According to the scroll of Antiochus, when Antiochus heard that his army had been defeated in Judea, he boarded a ship and fled to the coastal cities. Wherever he came the people rebelled and called him "The Fugitive," so he drowned himself in the sea. According to the second book of maccabees, he died in the following manner : "But the all-seeing Lord, the God of Israel , struck him an incurable and unseen blow. As soon as he ceased speaking he was seized with a pain in his bowels for which there was no relief and with sharp internal tortures - and that very justly, for he had tortured the bowels of others with many and strange inflictions. Yet he did not in any way stop his insolence, but was even more filled with arrogance, breathing fire in his rage against the Jews, and giving orders to hasten the journey. And so it came about that he fell out of his chariot as it was rushing along, and the fall was so hard as to torture every limb of his body."
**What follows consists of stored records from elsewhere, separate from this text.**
(** X5.  The check reports a match with [pattern] exactly when [pattern] is
    the first pattern of the list that matches the tag and every pattern
    before it compiled; what follows it in the list is never looked at. *)
Theorem matchesExclusionPattern_match_iff (tag : string)
    (patterns : list string) (pattern : string) :
  matchesExclusionPattern tag patterns = Ok (true, pattern) ↔
  ∃ before after exp,
    patterns = before ++ pattern :: after
    ∧ (∀ q, q ∈ before → ∃ e, Compile q = Ok e ∧ MatchString e tag = false)
    ∧ Compile pattern = Ok exp ∧ MatchString exp tag = true.
Proof.
  split.
  - induction patterns as [|p rest IH]; simpl; [done|].
    destruct (Compile p) as [exp|err] eqn:Hc; [|done].
    destruct (MatchString exp tag) eqn:Hm.
    + intros [= <-]. exists [], rest, exp. repeat split; try done.
      intros q Hq. by apply elem_of_nil in Hq.
    + intros H. destruct (IH H) as (before & after & exp' & -> & Hb & Hc' & Hm').
      exists (p :: before), after, exp'. repeat split; try done.
      intros q Hq. apply elem_of_cons in Hq as [->|Hq]; [by exists exp|by apply Hb].
  - intros (before & after & exp & -> & Hb & Hc & Hm).
    induction before as [|q before IH]; simpl.
    + by rewrite Hc, Hm.
    + destruct (Hb q) as (e & -> & ->); [left|].
      apply IH. intros q' Hq'. apply Hb. by right.
Qed.

(** A check that reports no match compiled every pattern and matched
    none. *)
Lemma matchesExclusionPattern_none tag patterns pattern :
  matchesExclusionPattern tag patterns = Ok (false, pattern) →
  pattern = ""
  ∧ ∀ q, q ∈ patterns → ∃ e, Compile q = Ok e ∧ MatchString e tag = false.
Proof.
  induction patterns as [|p rest IH]; simpl.
  - intros [= <-]. split; [done|]. intros q Hq. by apply elem_of_nil in Hq.
  - destruct (Compile p) as [exp|err] eqn:Hc; [|done].
    destruct (MatchString exp tag) eqn:Hm; [done|].
    intros H. destruct (IH H) as [-> Hall]. split; [done|].
    intros q Hq. apply elem_of_cons in Hq as [->|Hq]; [by exists exp|by apply Hall].
Qed.

(** X6.  The check reports no match exactly when every pattern of the list
    compiles and none matches the tag; the pattern returned is then empty. *)
Theorem matchesExclusionPattern_nomatch_iff (tag : string)
    (patterns : list string) (pattern : string) :
  matchesExclusionPattern tag patterns = Ok (false, pattern) ↔
  pattern = ""
  ∧ ∀ q, q ∈ patterns → ∃ e, Compile q = Ok e ∧ MatchString e tag = false.
Proof.
  split; [apply matchesExclusionPattern_none|].
  intros [-> Hall]. induction patterns as [|p rest IH]; simpl; [done|].
  destruct (Hall p) as (e & -> & ->); [left|].
  apply IH. intros q Hq. apply Hall. by right.
Qed.

(** The flag of a successful check is [excluded]. *)
Lemma matchesExclusionPattern_flag tag patterns b pattern :
  matchesExclusionPattern tag patterns = Ok (b, pattern) →
  b = excluded patterns tag.
Proof.
  induction patterns as [|p rest IH]; simpl; [by intros [= <- _]|].
  unfold matchesPattern. destruct (Compile p) as [exp|err]; [|done].
  destruct (MatchString exp tag); simpl; [by intros [= <- _]|apply IH].
Qed.
Lemma elem_of_valid_emails (raws : list pystr) (e : pystr) :
  e ∈ valid_emails raws <->
  e <> [] /\ exists raw, raw ∈ raws /\ PyStr.strip raw = e.
Proof.
  unfold valid_emails. rewrite list_elem_of_omap. split.
  - intros (raw & Hraw & He). simpl in He.
    destruct (PyStr.truthy (PyStr.strip raw)) eqn:Ht; [|discriminate].
    injection He as <-. apply PyStrFacts.truthy_true_iff in Ht. eauto.
  - intros (Hne & raw & Hraw & <-). exists raw. split; [done|]. simpl.
    apply PyStrFacts.truthy_true_iff in Hne. by rewrite Hne.
Qed.

(** *** One submission *)

Lemma lookup_submit (ud : UpdateData) (t : gmap pystr Profile) (e e' : pystr) :
  submit blank ud t e !! e' =
  if decide (e = e') then Some (updated_row ud t e) else t !! e'.
Proof. unfold submit. apply lookup_insert. Qed.

(** The profile a later submission starts from is the one already updated,
    and updating it again changes nothing. *)
Lemma updated_row_submit (ud : UpdateData) (t : gmap pystr Profile)
    (e e' : pystr) :
  updated_row ud (submit blank ud t e) e' = updated_row ud t e'.
Proof.
  unfold profile_before at 1. rewrite lookup_submit.
  destruct (decide (e = e')) as [->|Hne]; simpl; [|done].
  apply apply_update_idem.
Qed.

Lemma process_email_table req raw (upd : list Profile) w :
  PyStr.strip raw <> [] ->
  process_email (PM := table blank) req raw upd w =
  (with_db (submit blank (build_update_data req) (db w) (PyStr.strip raw)) w,
   inr (upd ++ [updated_row (build_update_data req) (db w) (PyStr.strip raw)])).
Proof.
  intros Hraw. rewrite ApiFacts.process_email_run by done.
  simpl. unfold bind, call. simpl.
  unfold get_user_profile, submit, profile_before.
  destruct (db w !! PyStr.strip raw) as [p|] eqn:Hp; simpl.
  - unfold update_user_profile. rewrite Hp. reflexivity.
  - unfold update_user_profile. rewrite lookup_insert_eq. simpl.
    unfold with_db. simpl. by rewrite insert_insert_eq.
Qed.

(** *** The loop *)

Lemma process_emails_table req raws (upd : list Profile) w :
  process_emails (PM := table blank) req raws upd w =
  (with_db (foldl (submit blank (build_update_data req)) (db w)
              (valid_emails raws)) w,
   inr (upd ++ map (fun e => updated_row (build_update_data req) (db w) e)
                   (valid_emails raws))).
Proof.
  revert upd w. induction raws as [|raw raws IH]; intros upd w.
  - simpl. by rewrite ApiFacts.with_db_id, app_nil_r.
  - cbn [process_emails]. unfold bind at 1. rewrite valid_emails_cons.
    destruct (decide (PyStr.strip raw = [])) as [Hs|Hs].
    + rewrite ApiFacts.process_email_skip by done. apply IH.
    + rewrite process_email_table by done. rewrite IH. simpl.
      f_equal. f_equal. rewrite <- app_assoc. simpl. do 2 f_equal.
      apply map_ext. intros e. apply updated_row_submit.
Qed.

Lemma lookup_foldl_submit (ud : UpdateData) (es : list pystr)
    (t : gmap pystr Profile) (e : pystr) :
  foldl (submit blank ud) t es !! e =
  if decide (e ∈ es) then Some (updated_row ud t e) else t !! e.
Proof.
  revert t. induction es as [|a es IH]; intros t; cbn [foldl].
  - destruct (decide (e ∈ [])) as [Hin|_]; [|done].
    by apply elem_of_nil in Hin.
  - rewrite IH, updated_row_submit, lookup_submit.
    destruct (decide (e ∈ es)) as [Hin|Hnin];
      destruct (decide (e ∈ a :: es)) as [Hin'|Hnin']; try done.
    + exfalso. apply Hnin'. by apply list_elem_of_further.
    + apply elem_of_cons in Hin' as [->|?]; [|done].
      by rewrite decide_True.
    + rewrite decide_False; [done|]. intros ->.
      apply Hnin', list_elem_of_here.
Qed.

(** Submitting the same update data for the same emails once more leaves
    the table as it is. *)
Lemma foldl_submit_again (ud : UpdateData) (es : list pystr)
    (t : gmap pystr Profile) :
  foldl (submit blank ud) (foldl (submit blank ud) t es) es =
  foldl (submit blank ud) t es.
Proof.
  apply map_eq. intros e. rewrite !lookup_foldl_submit.
  destruct (decide (e ∈ es)) as [Hin|Hnin]; [|done].
  f_equal. unfold profile_before at 1. rewrite lookup_foldl_submit.
  rewrite decide_True by done. simpl. apply apply_update_idem.
Qed.
(** The scan over [range(a, b, -1)]: the hit of lowest index replaces the
    value the loop began with; without a hit that value remains. *)
Lemma chatter_loop_range ss : forall n a b c,
  n = Z.to_nat (a - b) -> 0 <= b -> a < len ss ->
  exists r, chatter_loop U ss (range_down a b) c = Ok r /\
    ((r = c /\ forall j, b < j <= a -> ~ chatter_at U ss j) \/
     (exists i, r = Some i /\ b < i <= a /\ chatter_at U ss i /\
                forall j, b < j <= a -> chatter_at U ss j -> i <= j)).
Proof.
  induction n as [|n IH]; intros a b c Hn Hb Ha.
  - rewrite range_down_nil by lia. exists c. split; [reflexivity|].
    left. split; [reflexivity|]. intros j Hj. lia.
  - rewrite range_down_cons by lia. cbn [chatter_loop].
    rewrite py_index_sentence by lia. cbn [bind].
    destruct (IH (a - 1) b
                (if is_chatter U (sentence ss a) then Some a else c))
      as [r [-> Hr]]; [lia|lia|lia|].
    exists r. split; [reflexivity|].
    destruct Hr as [[-> Hnone]|[i [-> [Hi [Hc Hmin]]]]].
    + destruct (is_chatter U (sentence ss a)) eqn:E.
      * right. exists a. repeat split; try lia; auto.
        intros j Hj Hcj. destruct (Z.eq_dec j a) as [->|Hne]; [lia|].
        exfalso. apply (Hnone j); [lia|auto].
      * left. split; [reflexivity|]. intros j Hj [_ Hcj].
        destruct (Z.eq_dec j a) as [->|Hne]; [congruence|].
        apply (Hnone j); [lia|]. split; [lia|auto].
    + right. exists i. repeat split; try lia; try apply Hc.
      intros j Hj Hcj. destruct (Z.eq_dec j a) as [->|Hne]; [lia|].
      apply Hmin; [lia|auto].
Qed.
(** An implementation of the interface, to run a handler against. *)
Definition idle : handler gin_resp unit :=
  fun c _ =>
    (match c return gin_resp c with
     | Param _ | Query _ | GetHeader _ | ReadAllBody | UuidNew => ""
     | SetBody _ | JSON _ _ | Status _ | Header _ _ | Abort | Next
     | LogPrintf _ _ => tt
     | UnmarshalItem => Err (ErrOther "EOF")
     | UnmarshalProperty => Err (ErrOther "EOF")
     | MarshalPayload _ => None
     | TimeNow => 0
     | ValidateItem _ | ValidateProperty _ => []
     | SvcGetAllItems _ => Ok []
     | SvcGetItemByID _ _ => Err (ErrOther "record not found")
     | SvcCreateItem _ | SvcUpdateItem _ | SvcDeleteItem _ => None
     | SvcGetItemPropertiesByItemID _ => Ok []
     | SvcGetItemPropertyByID _ _ => Err (ErrOther "record not found")
     | SvcCreateItemProperty _ | SvcUpdateItemProperty _
     | SvcDeleteItemProperty _ _ => None
     end, tt).

Lemma prints_not_silent (p : handler_func) format args :
  prints p format args -> ~ silent p.
Proof.
  intros Hp Hs. specialize (Hs unit idle tt). specialize (Hp unit idle tt).
  cbv beta in *. rewrite Hs in Hp. discriminate.
Qed.

Lemma level_prints (level own : Z) (tag format : string) (args : list string) :
  let p : handler_func :=
    if (own <=? level)%Z then call (LogPrintf (tag +:+ format) args)
    else mret tt in
  (own <= level -> prints p (tag +:+ format) args) /\
  (level < own -> silent p).
Proof.
  cbv zeta. split; intros Hl.
  - apply Z.leb_le in Hl. rewrite Hl. by intros W h w.
  - apply Z.leb_gt in Hl. rewrite Hl. by intros W h w.
Qed.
Antiochus IV ruled the Jews from 175 to 164 BC. He is remembered as a major villain and persecutor in the Jewish traditions associated with Hanukkah, including the books of Maccabees and the "Scroll of Antiochus". Rabbinical sources refer to him as הרשע harasha ("the wicked"); the Jewish Encyclopedia concluded that "[s]ince Jewish and heathen sources agree in their characterization of him, their portrayal is evidently correct", summarizing this portrayal as one of a cruel and vainglorious ruler who tried to force on all the peoples of his realm a Hellenic culture, "the true essence of which he can scarcely be said to have appreciated". Whether Antiochus's policy was directed at extermination of Judaism as a culture and a religion, though, is debatable on the grounds that his persecution was limited to Judea and Samaria (Jews in the diaspora were exempt), and that Antiochus was hardly an ideologically motivated Hellenizer. Erich S. Gruen suggests that, instead, he was driven more by pragmatics such as the need to gather income from Judea.
Antiochus has been identified as the "eleventh horn of the beast" in the Book of Daniel (chapters 7 to 12).